Hobby Lobby announced Friday that it will close all its stores across the country and furlough nearly all employees without pay after the company initially refused to close locations where strict stay-at-home orders were ordered in response to the coronavirus pandemic.
A statement on the company's website said Hobby Lobby will "close the remainder of its stores, and furlough nearly all store employees and a large portion of corporate and distribution employees, effective Friday, April 3rd, at 8:00 p.m. The stores will remain closed until further notice."
On Wednesday night, Ohio Attorney General Dave Yost issued a cease and desist to Hobby Lobby in response to its refusal to close stores in the state amid the COVID-19 outbreak. Hobby Lobby complied and said it would close stores the same night.

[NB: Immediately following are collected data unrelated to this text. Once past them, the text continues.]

(** A match of the stream pattern starts with the first character of one
    alternative, sets the group of that alternative and no other, and is
    not empty. *)
Lemma stream_match_cases u s' g' :
  derives regex_stream u [] s' g' ->
  exists c t n v,
    u = c :: t /\ g' = [(n, v)] /\ In (c, n) stream_heads
    /\ length s' < length u.
Proof.
  unfold regex_stream, attr. cbn -[firstn length].
  intros D. break_derivation; subst;
    repeat match goal with
           | H : (_ =? _)%char = true |- _ => apply Ascii.eqb_eq in H; subst
           end;
    do 4 eexists;
    (split; [reflexivity|]); (split; [reflexivity|]);
    (split; [cbn; tauto|]);
    repeat (cbn [length]; rewrite ?length_app); lia.
Qed.

Lemma stream_match_nonempty s m :
  match_here regex_stream s = Some m -> length (m_rest m) < length s.
Proof.
  intros H. apply match_here_sound, stream_match_cases in H.
  destruct H as (c & t & n & v & _ & _ & _ & L). exact L.
Qed.

(** After a match of the stream pattern the scan resumes where it ended. *)
Lemma stream_scan_next s m :
  match_here regex_stream s = Some m ->
  scan_next regex_stream s = Some (m_rest m).
Proof.
  intros H. unfold scan_next. rewrite H.
  apply stream_match_nonempty, Nat.ltb_lt in H. rewrite H. reflexivity.
Qed.

(** A match that sets group [n] starts with the character [stream_heads]
    gives for [n]. *)
Lemma stream_match_head s m n v :
  match_here regex_stream s = Some m ->
  cap_get n (m_caps m) = Some v ->
  exists c t, s = c :: t /\ In (c, n) stream_heads.
Proof.
  intros H G. apply match_here_sound, stream_match_cases in H.
  destruct H as (c & t & n' & v' & -> & E & I & _).
  rewrite E in G. simpl in G.
  destruct (text_eqb n n') eqn:N; [|discriminate].
  apply text_eqb_eq in N; subst n'. eauto.
Qed.

Lemma match_ext_inf d ds rest :
  is_digit d = true -> forallb is_digit ds = true ->
  match rest with c :: _ => is_digit c = false | [] => True end ->
  match_here regex_stream (str "#EXTINF:" ++ d :: ds ++ rest)
  = Some {| m_rest := rest; m_caps := [(str "ext_inf", d :: ds)] |}.
Proof.
  intros D F E. unfold match_here, regex_stream. cbn -[firstn length star].
  rewrite D.
  erewrite star_longest; [| exact F | reflexivity | exact E].
  change (d :: ds ++ rest) with ((d :: ds) ++ rest).
  rewrite firstn_app_minus. reflexivity.
Qed.

Lemma not_in_forallb (c : ascii) (w : text) :
  ~ In c w -> forallb (fun x => negb (Ascii.eqb x c)) w = true.
Proof.
  induction w as [|x w IH]; simpl; intros N; [reflexivity|].
  destruct (Ascii.eqb x c) eqn:E.
  - apply Ascii.eqb_eq in E. destruct N; left; exact E.
  - simpl. apply IH. intros H; apply N; right; exact H.
Qed.

Lemma match_chan_name name rest :
  ~ In nl name ->
  match rest with c :: _ => c = nl | [] => True end ->
  match_here regex_stream (","%char :: name ++ rest)
  = Some {| m_rest := rest; m_caps := [(str "chan_name", name)] |}.
Proof.
  intros N E. unfold match_here, regex_stream, attr.
  cbn -[firstn length star].
  erewrite star_longest;
    [| exact (not_in_forallb nl name N) | reflexivity |].
  - rewrite firstn_app_minus. reflexivity.
  - destruct rest as [|c rest]; [exact I|]. subst c. reflexivity.
Qed.

(** ** The items of a stream entry *)

Lemma match_items_app a b : match_items (a ++ b) = match_items a ++ match_items b.
Proof. unfold match_items. rewrite flat_map_app, filter_app. reflexivity. Qed.

Lemma match_items_cons m ms :
  match_items (m :: ms)
  = filter (fun kv => truthy (snd kv)) (groupdict regex_stream m)
    ++ match_items ms.
Proof. unfold match_items. cbn [flat_map]. apply filter_app. Qed.

Lemma values_of_app k a b : values_of k (a ++ b) = values_of k a ++ values_of k b.
Proof. unfold values_of. rewrite filter_app, map_app. reflexivity. Qed.

Lemma stream_entry_get k line :
  dict_get k (stream_entry line)
  = match rev (values_of k (match_items (finditer regex_stream line))) with
    | v :: _ => Some v
    | [] => None
    end.
Proof. unfold stream_entry. rewrite dict_get_update. reflexivity. Qed.

(** A match in which group [k] took no part gives no item for [k]. *)
Lemma values_of_unset r k m :
  cap_get k (m_caps m) = None ->
  values_of k (filter (fun kv => truthy (snd kv)) (groupdict r m)) = [].
Proof.
  intros G. unfold groupdict, values_of.
  induction (group_names r) as [|n ns IH]; simpl; [reflexivity|].
  destruct (cap_get n (m_caps m)) as [v|] eqn:C; simpl; [|exact IH].
  destruct v as [|c v]; simpl; [exact IH|].
  destruct (text_eqb k n) eqn:E; [|exact IH].
  apply text_eqb_eq in E; subst n. congruence.
Qed.

Lemma match_items_unset k ms :
  (forall m, In m ms -> cap_get k (m_caps m) = None) ->
  values_of k (match_items ms) = [].
Proof.
  induction ms as [|m ms IH]; intros H; [reflexivity|].
  rewrite match_items_cons, values_of_app.
  rewrite IH by (intros m' I; apply H; right; exact I).
  rewrite app_nil_r. apply values_of_unset. apply H; left; reflexivity.
Qed.

(** Settles [forall c, In (c, k) stream_heads -> c = c0] for a given key. *)
Ltac only_head :=
  let c := fresh "c" in
  let H := fresh "H" in
  intros c H; cbn in H;
  repeat (destruct H as [H|H];
          [injection H; intros; try discriminate; congruence|]);
  destruct H.

(** In a text without the first character of the alternative of [k], no
    match sets [k]. *)
Lemma stream_key_needs_head k c0 s :
  (forall c, In (c, k) stream_heads -> c = c0) -> ~ In c0 s ->
  forall m, In m (finditer regex_stream s) -> cap_get k (m_caps m) = None.
Proof.
  intros U N m I.
  apply finditer_in in I as (t & P & M).
  apply scan_position_suffix in P as [w ->].
  destruct (cap_get k (m_caps m)) as [v|] eqn:G; [|reflexivity].
  destruct (stream_match_head _ _ _ _ M G) as (c & t' & -> & H).
  apply U in H; subst c. destruct N. apply in_or_app; right; left; reflexivity.
Qed.

(** ** Duration marker *)

(** A run of one or more digits after [#EXTINF:] is the [ext_inf] of the
    entry when no [#] stands later in the two lines. *)
Lemma ext_inf_from_digits (d : ascii) (ds rest url : text) :
  is_digit d = true -> forallb is_digit ds = true ->
  match rest with c :: _ => is_digit c = false | [] => True end ->
  ~ In "#"%char rest -> ~ In "#"%char url ->
  dict_get (str "ext_inf")
    (stream_entry (join_nl (str "#EXTINF:" ++ d :: ds ++ rest, url)))
  = Some (PStr (d :: ds)).
Proof.
  intros D F E Nr Nu.
  assert (L : join_nl (str "#EXTINF:" ++ d :: ds ++ rest, url)
              = str "#EXTINF:" ++ d :: ds ++ (rest ++ nl :: url)).
  { unfold join_nl; cbn [fst snd]. rewrite <- !app_assoc. simpl.
    rewrite <- app_assoc. reflexivity. }
  rewrite L, stream_entry_get, finditer_step.
  assert (E' : match rest ++ nl :: url with
               | c :: _ => is_digit c = false | [] => True end).
  { destruct rest; [reflexivity | exact E]. }
  pose proof (match_ext_inf d ds (rest ++ nl :: url) D F E') as M.
  rewrite (stream_scan_next _ _ M), M. cbn [m_rest].
  rewrite match_items_app, values_of_app.
  rewrite (match_items_unset (str "ext_inf") (finditer regex_stream _)).
  - reflexivity.
  - apply (stream_key_needs_head (str "ext_inf") "#"%char).
    + only_head.
    + intros H. apply in_app_or in H as [H|[H|H]]; [auto | discriminate | auto].
Qed.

Prior to that, the company reopened in several states where shutdown orders have been issued, and in at least two cases police were called to force the company’s stores to close, according to a report by Business Insider.
Police forced one of the stores in Wisconsin to close after it briefly opened Monday, according to the Milwaukee Journal Sentinel. An employee at the store told Business Insider the store was closed but that some workers had showed up to work on projects.
In Jeffersonville, Indiana, authorities forced a store to close after it was open for one hour Monday morning, the CBS-affiliated news outlet WLKY reported, according to Business Insider. Business Insider confirmed that all 19 Hobby Lobby locations in Ohio were open as of Monday afternoon, as were 17 of 20 stores in Wisconsin that were listed on Google as being “temporarily closed.”
Locations around metro Atlanta remained open as of Wednesday. Georgia Gov. Brian Kemp on Wednesday announced a statewide shelter-in-place order that was scheduled to go into effect at 6 p.m. Friday.